In a study published in the European Journal of Sport Science, researchers examined the effectiveness of two training methods: full-body training, which targets all major muscle groups in a single session, and workout splits, which focus on specific muscle groups. Which is better for fat loss?
The eight-week study involved 28 male weightlifters who completed five workouts every week. The lifters were assigned to one of two groups: the split-body workout group or the full-body workout group.
All participants completed 75 sets a week, with eight to 12 reps at around 70-80% of their one-rep max. The researchers instructed participants to continue eating their regular diet and they used a type of X-ray called DEXA scans to measure body composition, full-body fat, and regional body fat before the study and at the end. They also gave the participants a 24-gram protein shake to consume after each training session.
The results

Following the eight-week study, the researchers concluded the following:
- The full-body workout group experienced a significant reduction in both whole-body fat and regional fat, specifically in the upper and lower limbs and the abdominal area. The split-body workout group also experienced a noticeable drop in body fat, but to a lesser extent than the full-body group.
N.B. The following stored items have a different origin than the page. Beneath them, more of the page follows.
(** * gonum/dist: the Normal distribution and its quantile function

    A shallow embedding of [dist/normal.go]: the rational-polynomial
    evaluator [rateval], the three-region quantile dispatcher [zQuantile],
    the closed-form methods of [Normal] and the fitting procedure
    [FitPrior].

    The source computes on Go's [float64].  The code is embedded once, over
    an interface [Float64] of the operations the source uses, and read in
    two ways:
    - [Binary64]: IEEE-754 binary64 (Rocq's primitive floats), the
      arithmetic the Go program runs; it evaluates the code on concrete
      inputs and carries the statements about infinities, zeros and
      comparisons;
    - [Exact]: the same operations without rounding (real numbers plus the
      three special values); it carries the algebraic identities, which on
      binary64 hold up to rounding.
    Statements about the control flow and the shape of the computation are
    proved for every reading.

    A panic is a result of its own, with its message; a method on a pointer
    receiver threads the receiver, so that what a panic leaves behind can
    be read.  Package [math]'s [Log] and [Erf] and the packages [stat] and
    [floats] are not part of the source: the first two are an interface
    ([MathLib]), the others are modelled from the specification.

    Layout: the Go values, the literals and the [float64] interface; the
    source; the two readings; the vocabulary of the statements; then the
    lemmas and theorems, by component. *)

From Stdlib Require Import ZArith List String Bool Lia.
From Stdlib Require Import Floats.
From Stdlib Require Import Reals Lra.
Import ListNotations.

Set Implicit Arguments.
Local Open Scope string_scope.

(* ================================================================== *)
(** * Go values: panics, slices, int64 *)

(** A call either returns or panics with a message. *)
Inductive result (A : Type) : Type :=
| Ok (a : A)
| Panic (msg : string).
Arguments Ok {A} a.
Arguments Panic {A} msg.

(** Code that mutates a receiver of type [S]: the receiver is threaded
    through, and a panic keeps the receiver as it was when it was raised. *)
Definition exec (S A : Type) : Type := S -> S * result A.

Class GoMonad (M : Type -> Type) : Type := {
  ret : forall {A}, A -> M A;
  bind : forall {A B}, M A -> (A -> M B) -> M B;
  panic : forall {A}, string -> M A
}.

#[global] Instance result_monad : GoMonad result := {
  ret := fun A a => Ok a;
  bind := fun A B m k => match m with Ok a => k a | Panic msg => Panic msg end;
  panic := fun A msg => Panic msg
}.

#[global] Instance exec_monad (S : Type) : GoMonad (exec S) := {
  ret := fun A a s => (s, Ok a);
  bind := fun A B m k s =>
    match m s with
    | (s', Ok a) => k a s'
    | (s', Panic msg) => (s', Panic msg)
    end;
  panic := fun A msg s => (s, Panic msg)
}.

Notation "x <- m ;; k" := (bind m (fun x => k))
  (at level 61, m at next level, right associativity).
Notation "' pat <- m ;; k" := (bind m (fun x => match x with pat => k end))
  (at level 61, pat pattern, m at next level, right associativity).
Notation "m ;; k" := (bind m (fun _ => k))
  (at level 61, right associativity).

(** [if c { panic(msg) }] *)
Definition panic_if {M} `{GoMonad M} (c : bool) (msg : string) : M unit :=
  if c then panic msg else ret tt.

(** [len(s)] *)
Definition len {A} (s : list A) : Z := Z.of_nat (List.length s).

Definition index_out_of_range : string := "runtime error: index out of range".

(** [s[i]] as a value: a run-time panic outside [0 <= i < len(s)]. *)
Definition index {M} `{GoMonad M} {A} (s : list A) (i : Z) : M A :=
  if (i <? 0)%Z then panic index_out_of_range
  else match nth_error s (Z.to_nat i) with
       | Some a => ret a
       | None => panic index_out_of_range
       end.

Fixpoint update {A} (s : list A) (i : nat) (v : A) : list A :=
  match s, i with
  | [], _ => []
  | _ :: s', O => v :: s'
  | a :: s', S i' => a :: update s' i' v
  end.

(** [s[i] = v]: the same panic. *)
Definition store {M} `{GoMonad M} {A} (s : list A) (i : Z) (v : A) : M (list A) :=
  if ((i <? 0) || (len s <=? i))%Z then panic index_out_of_range
  else ret (update s (Z.to_nat i) v).

(** [int64] arithmetic wraps around. *)
Definition wrap64 (z : Z) : Z := ((z + 2 ^ 63) mod 2 ^ 64 - 2 ^ 63)%Z.
Definition int64_sub (x y : Z) : Z := wrap64 (x - y).

(* ================================================================== *)
(** * Floating-point literals

    A Go constant such as [0.180625] is an exact decimal number until it is
    used as a [float64].  A literal is kept as [mantissa * 10 ^ exponent];
    each reading of [float64] says how it becomes a value. *)

Record lit : Set := Lit { lit_mantissa : Z; lit_exponent : Z }.

(** Constant arithmetic is exact: [-c] on a constant. *)
Definition lit_neg (l : lit) : lit := Lit (- lit_mantissa l) (lit_exponent l).

(** A number has one representation: no trailing zero in the mantissa, so
    that [1.0] and [1] are the same constant. *)
Fixpoint lit_strip (fuel : nat) (m e : Z) : lit :=
  match fuel with
  | O => Lit m e
  | S fuel' =>
      if (m =? 0)%Z then Lit 0 0
      else if (m mod 10 =? 0)%Z then lit_strip fuel' (m / 10) (e + 1)
      else Lit m e
  end.

Definition lit_norm (m e : Z) : lit :=
  lit_strip (S (Z.to_nat (Z.log2 (Z.abs m)))) m e.

Definition lit_parse (n : Number.number) : option lit :=
  match n with
  | Number.Decimal (Decimal.Decimal i f) =>
      Some (lit_norm (Z.of_int (Decimal.app_int i f))
                     (- Z.of_nat (Decimal.nb_digits f)))
  | Number.Decimal (Decimal.DecimalExp i f e) =>
      Some (lit_norm (Z.of_int (Decimal.app_int i f))
                     (Z.of_int e - Z.of_nat (Decimal.nb_digits f)))
  | Number.Hexadecimal _ => None
  end.

Definition lit_print (l : lit) : Number.number :=
  let m := Z.to_int (lit_mantissa l) in
  let digits := Decimal.nb_digits (N.to_uint (Z.abs_N (lit_mantissa l))) in
  let k := Z.to_nat (- lit_exponent l) in
  Number.Decimal
    (if (lit_exponent l =? 0)%Z then Decimal.Decimal m Decimal.Nil
     else if (0 <? lit_exponent l)%Z || (digits + 3 <? k)%nat then
       Decimal.DecimalExp m Decimal.Nil (Z.to_int (lit_exponent l))
     else if (digits <=? k)%nat then
       Decimal.Decimal
         (if (lit_mantissa l <? 0)%Z then Decimal.Neg (Decimal.D0 Decimal.Nil)
          else Decimal.Pos (Decimal.D0 Decimal.Nil))
         (Nat.iter (k - digits) Decimal.D0
            (N.to_uint (Z.abs_N (lit_mantissa l))))
     else
       Decimal.Decimal (Decimal.del_tail_int k m)
         (Decimal.del_head (digits - k) (N.to_uint (Z.abs_N (lit_mantissa l))))).

Declare Scope lit_scope.
Delimit Scope lit_scope with lit.
Bind Scope lit_scope with lit.
Number Notation lit lit_parse lit_print : lit_scope.

(** The same syntax where a [float64] is expected: the literal converted. *)
Variant lit_syntax : Set := LitSyntax (l : lit).

Definition lit_of_number (n : Number.number) : option lit_syntax :=
  option_map LitSyntax (lit_parse n).

Definition number_of_lit (s : lit_syntax) : Number.number :=
  let 'LitSyntax l := s in lit_print l.

(* ================================================================== *)
(** * The [float64] interface *)

(** The operations of the language on [float64], the conversions to it, and
    the functions of package [math] that IEEE-754 fixes. *)
Class Float64 (F : Type) : Type := {
  f_lit : lit -> F;              (* a constant used as a float64 *)
  f_of_int : Z -> F;             (* float64(n) *)
  f_add : F -> F -> F;
  f_sub : F -> F -> F;
  f_mul : F -> F -> F;
  f_div : F -> F -> F;
  f_neg : F -> F;
  f_eqb : F -> F -> bool;
  f_ltb : F -> F -> bool;
  f_leb : F -> F -> bool;
  math_Abs : F -> F;
  math_Sqrt : F -> F;
  math_Inf : Z -> F              (* math.Inf(sign) *)
}.

(** The transcendental functions of package [math]. *)
Class MathLib (F : Type) : Type := {
  math_Log : F -> F;
  math_Erf : F -> F
}.

Declare Scope f64_scope.
Delimit Scope f64_scope with f64.

Definition f64 (F : Type) : Type := F.

#[warnings="-via-type-remapping,-via-type-mismatch"]
Number Notation f64 lit_of_number number_of_lit
  (via lit_syntax mapping [[f_lit] => LitSyntax]) : f64_scope.

Infix "+" := f_add : f64_scope.
Infix "-" := f_sub : f64_scope.
Infix "*" := f_mul : f64_scope.
Infix "/" := f_div : f64_scope.
Notation "- x" := (f_neg x) : f64_scope.
Infix "=?" := f_eqb : f64_scope.
Infix "<?" := f_ltb : f64_scope.
Infix "<=?" := f_leb : f64_scope.
Notation "x >? y" := (f_ltb y x) (only parsing) : f64_scope.

(** The two elementary facts about comparison that the quantile dispatcher
    relies on to tell its boundary cases from the open interval. *)
Class Float64Laws (F : Type) (ops : Float64 F) : Prop := {
  f_ltb_neq : forall x y : F, f_ltb x y = true -> f_eqb x y = false;
  f_gtb_neq : forall x y : F, f_ltb y x = true -> f_eqb x y = false
}.

(* ================================================================== *)
(** * The source, over any reading of [float64] *)

Section Dist.
Context {F : Type} {ops : Float64 F} {lib : MathLib F}.
Local Open Scope f64_scope.

(** ** Constants *)

Definition oneOverRoot2Pi : lit :=
  0.39894228040143267793994605993438186847585863116493465766592582967065792589930183850125233390730693643030255886263518268.
Definition logRoot2Pi : lit :=
  0.91893853320467274178032973640561763986139747363778341281715154048276569592726039769474329863595419762200564662463433744.
Definition negLogRoot2Pi : lit := lit_neg logRoot2Pi.
Definition log2Pi : lit := 1.8378770664093454835606594728112352797227949472755668.

(** [math.Sqrt2], the constant of package [math]. *)
Definition math_Sqrt2 : lit :=
  1.41421356237309504880168872420969807856967187537694807317667974.

(** ** The rational-polynomial evaluator *)

Definition zQuantSmallA : list F := [3.387132872796366608; 133.14166789178437745; 1971.5909503065514427; 13731.693765509461125; 45921.953931549871457; 67265.770927008700853; 33430.575583588128105; 2509.0809287301226727].
Definition zQuantSmallB : list F := [1.0; 42.313330701600911252; 687.1870074920579083; 5394.1960214247511077; 21213.794301586595867; 39307.89580009271061; 28729.085735721942674; 5226.495278852854561].
Definition zQuantInterA : list F := [1.42343711074968357734; 4.6303378461565452959; 5.7694972214606914055; 3.64784832476320460504; 1.27045825245236838258; 0.24178072517745061177; 0.0227238449892691845833; 7.7454501427834140764e-4].
Definition zQuantInterB : list F := [1.0; 2.05319162663775882187; 1.6763848301838038494; 0.68976733498510000455; 0.14810397642748007459; 0.0151986665636164571966; 5.475938084995344946e-4; 1.05075007164441684324e-9].
Definition zQuantTailA : list F := [6.6579046435011037772; 5.4637849111641143699; 1.7848265399172913358; 0.29656057182850489123; 0.026532189526576123093; 0.0012426609473880784386; 2.71155556874348757815e-5; 2.01033439929228813265e-7].
Definition zQuantTailB : list F := [1.0; 0.59983220655588793769; 0.13692988092273580531; 0.0148753612908506148525; 7.868691311456132591e-4; 1.8463183175100546818e-5; 1.4215117583164458887e-7; 2.04426310338993978564e-15].

(** [for i := n; i > 0; i-- { u = x*u + a[i-1] }]: the counter [i] is the
    structural argument, [a[i-1]] the coefficient read in the round. *)
Fixpoint rateval_loop (a : list F) (x : F) (i : nat) (u : F) : result F :=
  match i with
  | O => Ok u
  | S i' =>
      c <- index a (Z.of_nat i') ;;
      rateval_loop a x i' (x * u + c)
  end.

Definition rateval (a : list F) (na : Z) (b : list F) (nb : Z) (x : F)
  : result F :=
  u <- index a (int64_sub na 1) ;;
  u <- rateval_loop a x (Z.to_nat (int64_sub na 1)) u ;;
  v <- index b (int64_sub nb 1) ;;
  v <- rateval_loop b x (Z.to_nat (int64_sub nb 1)) v ;;
  let r := u / v in
  Ok r.

Definition zQuantSmall (q : F) : result F :=
  let r := 0.180625 - q * q in
  y <- rateval zQuantSmallA 8 zQuantSmallB 8 r ;;
  Ok (q * y).

Definition zQuantIntermediate (r : F) : result F :=
  rateval zQuantInterA 8 zQuantInterB 8 (r - 1.6).

Definition zQuantTail (r : F) : result F :=
  rateval zQuantTailA 8 zQuantTailB 8 (r - 5.0).

(** ** The quantile dispatcher, in normalized units *)

Definition zQuantile (p : F) : result F :=
  if p =? 1.0 then Ok (math_Inf 1)
  else if p =? 0.0 then Ok (math_Inf (-1))
  else
    let dp := p - 0.5 in
    if math_Abs dp <=? 0.425 then zQuantSmall dp
    else
      let pp := if p <? 0.5 then p else 1.0 - p in
      let r := math_Sqrt (- math_Log pp) in
      x <- (if r <=? 5.0 then zQuantIntermediate r else zQuantTail r) ;;
      if p <? 0.5 then Ok (- x) else Ok x.

(** ** The distribution *)

(** [Source *rand.Rand] is read by [Rand] alone, which is not embedded. *)
Record Normal : Type := { Mu : F; Sigma : F }.

Definition NumParameters (n : Normal) : Z := 2.

Definition CDF (n : Normal) (x : F) : F :=
  0.5 * (1 + math_Erf ((x - Mu n) / (Sigma n * f_lit math_Sqrt2))).

Definition Survival (n : Normal) (x : F) : F :=
  0.5 * (1 - math_Erf ((x - Mu n) / (Sigma n * f_lit math_Sqrt2))).

Definition LogProb (n : Normal) (x : F) : F :=
  f_lit negLogRoot2Pi - math_Log (Sigma n)
  - (x - Mu n) * (x - Mu n) / (2 * Sigma n * Sigma n).

Definition DLogProbDX (n : Normal) (x : F) : F :=
  - (1 / (2 * Sigma n * Sigma n)) * 2 * (x - Mu n).

(** [deriv] is the caller's slice; the result is the slice as the call
    leaves it. *)
Definition DLogProbDParam (n : Normal) (x : F) (deriv : list F)
  : result (list F) :=
  panic_if (negb (len deriv =? NumParameters n)%Z)
           "dist: slice length mismatch" ;;
  deriv <- store deriv 0 (Mu n * (x - Mu n) / (Sigma n * Sigma n)) ;;
  deriv <- store deriv 1
             (1 / Sigma n * (-1 + (x - Mu n) * (x - Mu n) / 2.0)) ;;
  Ok deriv.

Definition Quantile (n : Normal) (p : F) : result F :=
  panic_if ((p <? 0) || (p >? 1)) "dist: percentile out of bounds" ;;
  z <- zQuantile p ;;
  Ok (Mu n + Sigma n * z).
(** ** The two buffer accessors *)

(** X11.  With a non-negative index and a buffer of at least
    [MAX_BUFFER_SIZE] bytes, [process_buffer_with_check] never writes
    outside the buffer: for an index of 1024 or more it returns -1 and
    leaves memory alone, otherwise it returns 0 and the only byte changed
    is [buffer[index]], now ['X']. *)
Theorem process_buffer_with_check_in_bounds (buffer len index : Z) (h : heap) :
  0 <= index -> MAX_BUFFER_SIZE <= len ->
  exists r h',
    process_buffer_with_check buffer len index h = Ret (r, h') /\
    (r = if decide (index < MAX_BUFFER_SIZE) then 0 else -1) /\
    (r = -1 -> h' = h) /\
    (r = 0 -> h' !! (buffer + index) = Some 88) /\
    (forall a, h' !! a <> h !! a -> buffer <= a < buffer + len).
Proof.
  intros Hnn Hlen. unfold process_buffer_with_check, bind, store, ret.
  destruct (Z.leb_spec MAX_BUFFER_SIZE index) as [Hbig|Hok].
  - exists (-1), h. rewrite decide_False by lia.
    split; [done|]. split; [done|]. split; [done|]. split; [done|].
    intros a Hdiff. done.
  - exists 0, (<[buffer + index := 88]> h). rewrite decide_True by lia.
    split; [done|]. split; [done|]. split; [done|].
    split; [intros _; by rewrite lookup_insert_eq|].
    intros a Hdiff.
    destruct (decide (a = buffer + index)) as [->|Hne]; [lia|].
    by rewrite lookup_insert_ne in Hdiff.
Qed.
- The full-body workout group also reported less delayed onset muscle soreness (DOMS) compared to the split-body group, who reported more frequent DOMS, particularly in the lower body.
The takeaway

It’s important to keep in mind that this was a small study of only 28 male weightlifters. Physical activity and energy expenditure were also not assessed or taken into account, which is helpful when looking at delayed onset muscle soreness (DOMS). The researchers also reported that the warm-up sets weren’t the same for both groups, and the full-body group had a higher volume overall.
If you’re not sure which to go with, rest assured that both of these training methods are effective for losing body fat over time; you just have to decide what works best for you. If you prefer focusing on your upper body one day and your lower body during your next training session, that should still promote fat loss, and likewise if you prefer powering through a session that hits nearly all of your main muscle groups in one go, the full-body routine is the way to go.